一种基于负载特征预测的容器云弹性伸缩策略

马小淋   

  1. 四川大学计算机学院2016级研究生
  • 收稿日期:2019-03-12 出版日期:2020-03-15 发布日期:2019-03-12
  • 通讯作者: 马小淋
  • 作者简介:马小淋 1993年生,硕士研究生,主要研究方向为云计算、信息安全. 2476848878@qq.com

A Container Cloud Elastic Scaling Strategy Based on Load Characteristics Prediction

  • Received:2019-03-12 Online:2020-03-15 Published:2019-03-12

摘要: 当前主流的容器云平台Kubernetes,利用基于阈值的弹性伸缩策略提供弹性伸缩服务时存在2个问题:一是不区分应用类型,采用单一指标不能准确衡量复合型应用负载情况;二是在应用遭遇暂时的负载增减时容易造成伸缩抖动,导致额外的系统耗费和资源浪费.针对上述问题,提出一种基于负载特征预测的容器云弹性伸缩策略,该策略利用不同的负载特征区分应用类型,对复合型应用类型采取多个指标衡量负载情况;为减少无谓的伸缩抖动,该策略同时利用应用的负载预测值和当前负载值共同进行伸缩决策.实验结果表明,与Kubernetes基于阈值的弹性伸缩策略相比较,该策略能更准确衡量CPUMEM复合型应用负载情况,在应用遭遇暂时性负载增减时能减少无谓的伸缩抖动.

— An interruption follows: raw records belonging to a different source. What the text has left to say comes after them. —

Lemma C4_witness :
  exists w',
    capture 1 256 2 (world_new []) = Done w' /\ wf w' /\
    caps (kdb w') = <[0%nat := mkPtr 2 256]> (replicate 32 (mkPtr 0 0)) /\
    capsize (kdb w') = 0 + 1.
Proof.
  destruct (C4_registry_within_table (world_new [])) as [H _];
    [split; reflexivity |].
  apply (H 1 256 2). change (0 <= 0 < 32). lia.
Defined.

(** C4 (as the spec has it) fails: [capture] and the [switch] check
    nothing.  The 33rd registration of a session stores to [caps[32]],
    past the table; and on a board where nothing was registered, a
    READ_CAP for slot 5 is answered with an (empty) READ_CAP_RES frame
    taken from the zeroed table entry, not with an error. *)
Lemma C4_no_capacity_or_range_error :
  (exists w',
     capture_all (replicate 33 (mkReg 1 256 2)) (world_new []) =
     Overrun (caps_at 32) w') /\
  (exists w',
     debugger 7 (world_new (map Some [0xA0; 0x1E; 3; 1; 5; 0xA0; 0x1E; 0; 0])) =
     Done w' /\
     capsize (kdb w') = 0 /\
     tx w' = [0xA0; 0x1E; 8; 2; 0; 7] ++ [0xA0; 0x1E; 11; 0]).
Proof.
  split.
  - eexists. vm_compute. reflexivity.
  - eexists. split; [vm_compute; reflexivity |]. split; reflexivity.
Qed.

(** ** Text output *)

Lemma line_big_endian line :
  0 <= line < 65536 -> 256 * u8 (Z.shiftr line 8) + u8 line = line.
Proof.
  intros Hl. unfold u8. rewrite Z.shiftr_div_pow2 by lia.
  change (2 ^ 8) with 256.
  rewrite (Z.mod_small (line / 256)).
  - symmetry. apply Z.div_mod. lia.
  - split; [apply Z.div_pos; lia |]. apply Z.div_lt_upper_bound; lia.
Qed.

Lemma strlen_le s : (strlen s <= length (str_bytes s))%nat.
Proof.
  induction s as [|c s IH]; simpl; [lia |].
  destruct (Ascii.eqb c zero); simpl; unfold str_bytes in IH; lia.
Qed.

Lemma take_3_inserts (a b c : Z) (l : list Z) :
  (3 <= length l)%nat ->
  take 3 (<[2%nat:=c]> (<[1%nat:=b]> (<[0%nat:=a]> l))) = [a; b; c].
Proof.
  intros Hl. do 3 (destruct l as [|? l]; [simpl in Hl; lia |]). reflexivity.
Qed.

关键词: 弹性伸缩, 容器云, 负载特征, ARIMA预测, 伸缩抖动

Abstract: Kubernetes, the current mainstream container cloud platform, has two problems when using the elastic scaling strategy based on threshold to provide elastic scaling services. First, it does not distinguish between application types, and it cannot accurately measure the load of composite applications with a single index. Second, when the application encounters temporary load increase or decrease, it is easy to cause scaling jitter, which leads to additional system consumption and resource waste. In view of the above problems, this paper proposes a container cloud elastic scaling strategy based on load feature prediction, which uses different load features to distinguish application types and adopts multiple indexes to measure the load of composite application types. In order to reduce unnecessary scaling jitter, the strategy uses both the predicted load value and the current load value to make scaling decisions. The experimental results show that compared with Kubernetes elastic scaling strategy based on threshold, this strategy can more accurately measure the CPUMEM composite application load and reduce unnecessary scaling jitter when the application is subject to temporary load increase or decrease.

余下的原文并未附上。